This is a C++ Program for creating a mirror image of a binary tree using recursion.
We will be given a Tree and we have to create its mirror image and perform level order traversal on the tree before and after creating its mirror image. By doing a level order traversal, we will be able to verify the mirrored data easily (before and after the mirroring).
Case 1. Balanced Tree: When the weight on both the sides of root is same.
25 | 25 / \ | / \ 27 19 | 19 27 / \ / \ | / \ / \ 17 91 13 55 | 55 13 91 17 Input Tree Mirror Output Tree
Case 2. Right Skewed Tree: When nodes at each and every level have just a right child.
1 | 1 \ | / 2 | 2 \ | / 3 | 3 \ | / 4 | 4 \ | / 5 | 5 Input Tree Mirror Output Tree
Case 3. Tree having just one node
15 | 15 Input Tree Mirror Output Tree
For creating a mirror image of a tree, we need to traverse the subtrees.
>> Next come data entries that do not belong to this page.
(** [finish_step]: the fenced [UPDATE ... RETURNING], then [_advance]. *)
Definition finish_step (org : uuid) (c : StepClaim) (output : list (string * json))
    (external_reference : option string) : M WorkflowRunRecord :=
  run ← live_run org (wr_id (cl_run c));
  row ← claimed_row org c;
  now ← utcnow;
  let row := set_sr_updated_at now (set_sr_external_execution_ref external_reference
               (set_sr_output_payload (Some output)
               (set_sr_state WorkflowStepState.COMPLETED row))) in
  _ ← put_steps [row];
  _ ← add_transition org run (Some (sr_id row)) (step_state_value WorkflowStepState.COMPLETED)
        "STEP_COMPLETED" "WORKER" (Some (step_state_value WorkflowStepState.RUNNING));
  advance org run.

Definition skippable (keys : list string) (r : WorkflowStepRunRecord) : bool :=
  bool_decide (sr_step_key r ∈ keys) &&
  bool_decide (sr_state r ∈ [WorkflowStepState.PENDING; WorkflowStepState.READY]).

(** A row assigned without an explicit [updated_at] takes the column's
    [onupdate=func.now()]. *)
Definition skip_row (org : uuid) (run : WorkflowRunRecord) (r : WorkflowStepRunRecord)
    : M WorkflowStepRunRecord :=
  now ← txn_now;
  _ ← add_transition org run (Some (sr_id r)) (step_state_value WorkflowStepState.SKIPPED)
        "CONDITION_NOT_SELECTED" "ENGINE" (Some (step_state_value (sr_state r)));
  mret (set_sr_updated_at now (set_sr_state WorkflowStepState.SKIPPED r)).

Definition finish_condition (org : uuid) (c : StepClaim) (output : list (string * json))
    (skipped_step_keys : list string) : M WorkflowRunRecord :=
  run ← live_run org (wr_id (cl_run c));
  row ← claimed_row org c;
  now ← utcnow;
  let row := set_sr_updated_at now (set_sr_output_payload (Some output)
               (set_sr_state WorkflowStepState.COMPLETED row)) in
  _ ← put_steps [row];
  _ ← add_transition org run (Some (sr_id row)) (step_state_value WorkflowStepState.COMPLETED)
        "CONDITION_EVALUATED" "WORKER" (Some (step_state_value WorkflowStepState.RUNNING));
  steps ← gets (run_steps org (wr_id run));
  skipped ← mapM_list (skip_row org run) (List.filter (skippable skipped_step_keys) steps);
  _ ← put_steps skipped;
  advance org run.

Definition fail_step (org : uuid) (c : StepClaim) (error_code : string) (retryable : bool)
    : M WorkflowRunRecord :=
  run ← live_run org (wr_id (cl_run c));
  row ← claimed_row org c;
  if retryable && (sr_attempt_count row <? sr_max_attempts row) then
    now ← utcnow;
    let row := set_sr_updated_at now (set_sr_error_code (Some error_code)
                 (set_sr_claim_token None (set_sr_execution_owner_id None
                 (set_sr_state WorkflowStepState.READY row)))) in
    _ ← put_steps [row];
    _ ← add_transition org run (Some (sr_id row)) (step_state_value WorkflowStepState.READY)
          "STEP_RETRY_READY" "WORKER" (Some (step_state_value WorkflowStepState.RUNNING));
    mret run
  else
    now ← utcnow;
    let row := set_sr_updated_at now (set_sr_error_code (Some error_code)
                 (set_sr_state WorkflowStepState.FAILED row)) in
    _ ← put_steps [row];
    _ ← add_transition org run (Some (sr_id row)) (step_state_value WorkflowStepState.FAILED)
          error_code "WORKER" (Some (step_state_value WorkflowStepState.RUNNING));
    transition_row org run WorkflowRunState.FAILED error_code.

(** ** Pause, resume, cancel *)

Definition cancellable (r : WorkflowStepRunRecord) : bool :=
  bool_decide (sr_state r ∈ [WorkflowStepState.PENDING; WorkflowStepState.READY]).

Definition cancel_row (org : uuid) (run : WorkflowRunRecord) (r : WorkflowStepRunRecord)
    : M WorkflowStepRunRecord :=
  now ← utcnow;
  _ ← add_transition org run (Some (sr_id r)) (step_state_value WorkflowStepState.CANCELLED)
        "WORKFLOW_CANCELLED" "ENGINE" (Some (step_state_value (sr_state r)));
  mret (set_sr_updated_at now (set_sr_state WorkflowStepState.CANCELLED r)).

Definition transition_run (org run_id : uuid) (target : WorkflowRunState) (reason : string)
    : M (option WorkflowRunRecord) :=
  found ← run_row org run_id;
  match found with
  | None => mret None
  | Some row =>
      row ← transition_row org row target reason;
      if bool_decide (target = WorkflowRunState.CANCELLED) then
        steps ← gets (run_steps org (wr_id row));
        rows ← mapM_list (cancel_row org row) (List.filter cancellable steps);
        _ ← put_steps rows;
        mret (Some row)
      else if bool_decide (target = WorkflowRunState.RUNNING) then
        row ← advance org row;
        mret (Some row)
      else mret (Some row)
  end.

(** ** Starting runs *)

Definition by_idempotency (org version_id : uuid) (k : string) (r : WorkflowRunRecord) : bool :=
  N.eqb (wr_organization_id r) org && N.eqb (wr_version_id r) version_id &&
  bool_decide (wr_idempotency_key r = Some k).

Definition run_by_idempotency (org version_id : uuid) (k : string)
    : M (option WorkflowRunRecord) :=
  gets (λ w, List.find (by_idempotency org version_id k) (db_runs (w_db w))).

(** [_version_step_ids(version.id)[spec.key]] *)
Definition version_step_id (org version_id : uuid) (k : string) : M uuid :=
  d ← gets w_db;
  match List.find (λ v, N.eqb (vs_organization_id v) org && N.eqb (vs_version_id v) version_id &&
                        String.eqb (vs_step_key v) k) (db_version_steps d) with
  | None => raise KeyError
  | Some v => mret (vs_id v)
  end.

Definition start_step (org : uuid) (run : WorkflowRunRecord) (spec : WorkflowStepSpec) : M unit :=
  let initial := if is_nil (depends_on spec) then WorkflowStepState.READY
                 else WorkflowStepState.PENDING in
  id ← fresh_uuid;
  version_step ← version_step_id org (wr_version_id run) (key spec);
  now ← txn_now;
  let row := mkStepRun id org (wr_id run) version_step (key spec) (step_type spec) initial 0
    (max_attempts (retry spec)) None None None None None [] None None None now now in
  _ ← modify_db (λ d, set_db_step_runs (db_step_runs d ++ [row]) d);
  add_transition org run (Some id) (step_state_value initial)
    (if bool_decide (initial = WorkflowStepState.READY) then "INITIAL_READY"
     else "AWAITING_DEPENDENCIES") "ENGINE" None.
While traversing the subtrees we have to swap the left and the right child of all the nodes. After swapping the left and the right child of all the nodes the tree which we will obtain, will be the mirror image of the original tree which was taken as an input.
Here is source code of the C++ Program for creating a Mirror Image of a given Binary Tree using Recursion. The program is successfully compiled and tested using Codeblocks gnu/gcc compiler on Windows 10. The program output is also shown below.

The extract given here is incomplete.